-------- RECORD EXTRACTS --------
(** Reading a bundle through the answer of an index, increasing numbers:
    the blocks that pass are, in their order, those that are the first at or above
    some number of the answer; a number between two blocks of the file is served
    by the block that follows it, never lost. *)
Theorem streamReader_serves base l blocks : StronglySorted Z.lt l ->
  CursorResolver.increasing blocks ->
  Forall (fun b => startBlockNum s <= Number b /\ base <= Number b) blocks ->
  exists out, streamReader s base false "" (Some l) blocks = (out, None) /\ sublist out blocks /\
    forall b, b ∈ out <-> b ∈ blocks /\ exists f, f ∈ l /\ f <= Number b /\
      forall b', b' ∈ blocks -> Number b' < Number b -> Number b' < f.
Proof.
  intros Hl Hinc. revert l Hl. induction Hinc as [|b blocks Hinc IH Hlt]; intros l Hl HF.
  { exists []. split; [done|]. split; [constructor|]. intros b. rewrite elem_of_nil. tauto. }
  apply Forall_cons in HF as [[Hs Hbase] HF]. cbn [streamReader].
  destruct (Z.ltb_spec (Number b) (startBlockNum s)); [lia|]. cbn [andb].
  destruct (Z.ltb_spec (Number b) base); [lia|]. unfold PassesFilter.
  destruct (dropUpTo_spec (Number b) l Hl false) as (a & rest & -> & -> & Ha & Hrest). cbn [orb].
  destruct (IH rest) as (out & E & Hsub & Hout).
  { by apply StronglySorted_app in Hl as (_ & _ & ?). }
  { done. }
  rewrite E. rewrite Forall_forall in Ha. rewrite Forall_forall in Hrest. rewrite Forall_forall in Hlt.
  assert (Htail : forall x, x ∈ blocks -> (exists f, f ∈ rest /\ f <= Number x /\
      forall b', b' ∈ blocks -> Number b' < Number x -> Number b' < f) <->
    exists f, f ∈ a ++ rest /\ f <= Number x /\
      forall b', b' ∈ b :: blocks -> Number b' < Number x -> Number b' < f).
  { intros x Hx. specialize (Hlt x Hx). split; intros (f & Hf & Hle & Hmin).
    - exists f. split; [set_solver|]. split; [done|]. intros b' [->|Hb']%elem_of_cons Hn; [by apply Hrest|auto].
    - apply elem_of_app in Hf as [Hf|Hf].
      + exfalso. specialize (Ha _ Hf). specialize (Hmin b ltac:(left) ltac:(lia)). lia.
      + exists f. split; [done|]. split; [done|]. intros b' Hb'. apply Hmin. by right. }
  assert (Hnot : b ∉ blocks) by (intros Hin; specialize (Hlt b Hin); lia).
  assert (Hhead : (exists f, f ∈ a ++ rest /\ f <= Number b /\
      forall b', b' ∈ b :: blocks -> Number b' < Number b -> Number b' < f) <-> a <> []).
  { split.
    - intros (f & Hf & Hle & _) ->. cbn in Hf. specialize (Hrest f Hf). lia.
    - intros Hne. destruct a as [|f a]; [done|]. exists f. split; [left|]. split; [apply Ha; left|].
      intros b' [->|Hb']%elem_of_cons Hn; [lia|]. specialize (Hlt b' Hb'). lia. }
  destruct (bool_decide_reflect (a = [])) as [Ea|Ea]; cbn [negb].
  - exists out. split; [done|]. split; [by constructor|]. intros x. rewrite Hout, elem_of_cons. split.
    + intros [Hx Hf]. split; [by right|]. by apply Htail.
    + intros [[->|Hx] Hf]; [by apply Hhead in Hf|]. split; [done|]. by apply Htail.
  - exists (b :: out). split; [done|]. split; [by constructor|]. intros x.
    rewrite !elem_of_cons, Hout. split.
    + intros [->|[Hx Hf]]; [split; [by left|by apply Hhead]|]. split; [by right|]. by apply Htail.
    + intros [[->|Hx] Hf]; [by left|]. right. split; [done|]. by apply Htail.
Qed.
End Filter.

Definition ex_block (n : Z) (id parent : string) : Block := mkBlock n id parent None n 0 0 "" 0 (n - 1) None.

Lemma streamReader_serves_witness :
  exists out, streamReader (NewFileSource (O:=unit) 0 []) 0 false "" (Some [1; 4; 5; 9])
      [ex_block 3 "c" "b"; ex_block 4 "d" "c"; ex_block 6 "f" "d"; ex_block 7 "g" "f"] = (out, None) /\
    Id <$> out = ["c"; "d"; "f"] /\ ex_block 6 "f" "d" ∈ out.
Proof.
  destruct (streamReader_serves (NewFileSource (O:=unit) 0 []) 0 [1; 4; 5; 9]
    [ex_block 3 "c" "b"; ex_block 4 "d" "c"; ex_block 6 "f" "d"; ex_block 7 "g" "f"])
    as (out & E & _ & Hout).
  - repeat constructor.
  - repeat constructor.
  - repeat constructor; vm_compute; congruence.
  - exists out. split; [exact E|]. split; [by vm_compute in E; injection E as <-|].
    apply Hout. split; [do 2 right; left|]. exists 5. split; [do 2 right; left|].
    split; [by vm_compute|]. intros b' Hb' Hn.
    repeat (apply elem_of_cons in Hb' as [->|Hb']; [vm_compute in Hn |- *; congruence|]).
    by apply elem_of_nil in Hb'.
Defined.

(** ** A bundle served by an index *)

(** What the whitelist and the bounds of the source ask for in a bundle. *)
Definition wanted {O} (s : FileSource O) (wl : gset Z) (base x : Z) : Prop :=
  base <= x < base + bundleSize s /\
  (x ∈ wl \/ x = startBlockNum s \/ (stopBlockNum s <> 0 /\ x = stopBlockNum s)).

Lemma addBlocks_wanted {O} (s : FileSource O) wl base x :
  0 <= base -> 0 <= bundleSize s -> base + bundleSize s < two64 ->
  x ∈ addBlocks s wl base <-> wanted s wl base x.
Proof.
  intros Hb Hs Hw. unfold addBlocks, wanted. rewrite u64_add_lt by lia.
  rewrite !elem_of_app, elem_of_elements, elem_of_filter.
  destruct (Z.leb_spec base (startBlockNum s)), (Z.ltb_spec (startBlockNum s) (base + bundleSize s)),
    (Z.leb_spec base (stopBlockNum s)), (Z.ltb_spec (stopBlockNum s) (base + bundleSize s)),
    (Z.eqb_spec (stopBlockNum s) 0); cbn [andb negb];
    rewrite ?list_elem_of_singleton, ?elem_of_nil; naive_solver lia.
Qed.

Lemma StronglySorted_sublist {A} (R : A -> A -> Prop) l k :
  sublist l k -> StronglySorted R k -> StronglySorted R l.
Proof.
  induction 1 as [|x l k Hsub IH|x l k Hsub IH]; intros Hs; [done| |];
    inversion Hs as [|? ? Hs' HF]; subst; [|by apply IH].
  constructor; [by apply IH|]. apply Forall_forall. intros y Hy. rewrite Forall_forall in HF.
  apply HF. eapply elem_of_submseteq; [exact Hy|by apply sublist_submseteq].
Qed.

Lemma remove_dups_sublist {A} `{EqDecision A} (l : list A) : sublist (remove_dups l) l.
Proof. induction l; cbn; [constructor|]. case_decide; by constructor. Qed.

Lemma filter_sublist {A} (P : A -> Prop) `{forall x, Decision (P x)} (l : list A) : sublist (filter P l) l.
Proof.
  induction l; [constructor|]. destruct (decide (P a)); [rewrite filter_cons_True|rewrite filter_cons_False];
    by try constructor.
Qed.

Lemma nilable_default {A} (l : list A) : default [] (nilable l) = l.
Proof. by destruct l. Qed.

(** The answer of an index, completed by the source. *)
Lemma tweak_result {O} (s : FileSource O) base inBlocks wl out wl' :
  0 <= base -> 0 <= bundleSize s -> base + bundleSize s < two64 ->
  tweakRangeIndexResults s base inBlocks wl = (out, wl') ->
  (forall x, x ∈ wl' <-> x ∈ wl /\ base + bundleSize s <= x) /\
  ((forall x, ~ wanted s wl base x) -> out = inBlocks) /\
  ((exists x, wanted s wl base x) -> StronglySorted Z.lt (default [] out) /\
    forall x, x ∈ default [] out <->
      (startBlockNum s <= x /\ (stopBlockNum s <> 0 -> x <= stopBlockNum s)) /\
      (x ∈ default [] inBlocks \/ wanted s wl base x)).
Proof.
  intros Hb Hs Hw. unfold tweakRangeIndexResults.
  pose proof (fun x => addBlocks_wanted s wl base x Hb Hs Hw) as Hadd. rewrite u64_add_lt by lia.
  assert (Hwl : forall x, x ∈ filter (fun n => ~ n < base /\ ~ n < base + bundleSize s) wl <->
    x ∈ wl /\ base + bundleSize s <= x) by (intros x; rewrite elem_of_filter; naive_solver lia).
  destruct (addBlocks s wl base) as [|a added]; intros E; injection E as <- <-; (split; [done|]).
  - split; [done|]. intros [x Hx]. by apply Hadd, elem_of_nil in Hx.
  - split; [intros Hno; exfalso; apply (Hno a), Hadd; by left|]. intros _. rewrite nilable_default.
    set (all := merge_sort Z.le (default [] inBlocks ++ a :: added)).
    assert (Hss : StronglySorted Z.le all) by apply (StronglySorted_merge_sort _).
    split.
    + apply StronglySorted_lt_of_le; [|apply NoDup_remove_dups].
      eapply StronglySorted_sublist; [|exact Hss]. etrans; [apply remove_dups_sublist|apply filter_sublist].
    + intros x. rewrite elem_of_remove_dups, list_elem_of_filter. unfold in_bounds.
      assert (x ∈ all <-> x ∈ default [] inBlocks \/ wanted s wl base x) as ->; [|done].
      unfold all. rewrite merge_sort_Permutation, elem_of_app, Hadd. done.
Qed.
--------
TASK BRIEF ▸
Take each line above that holds the string "increasing" and copy it.

EXERCISE ANSWER ▸
(** Reading a bundle through the answer of an index, increasing numbers:
  CursorResolver.increasing blocks ->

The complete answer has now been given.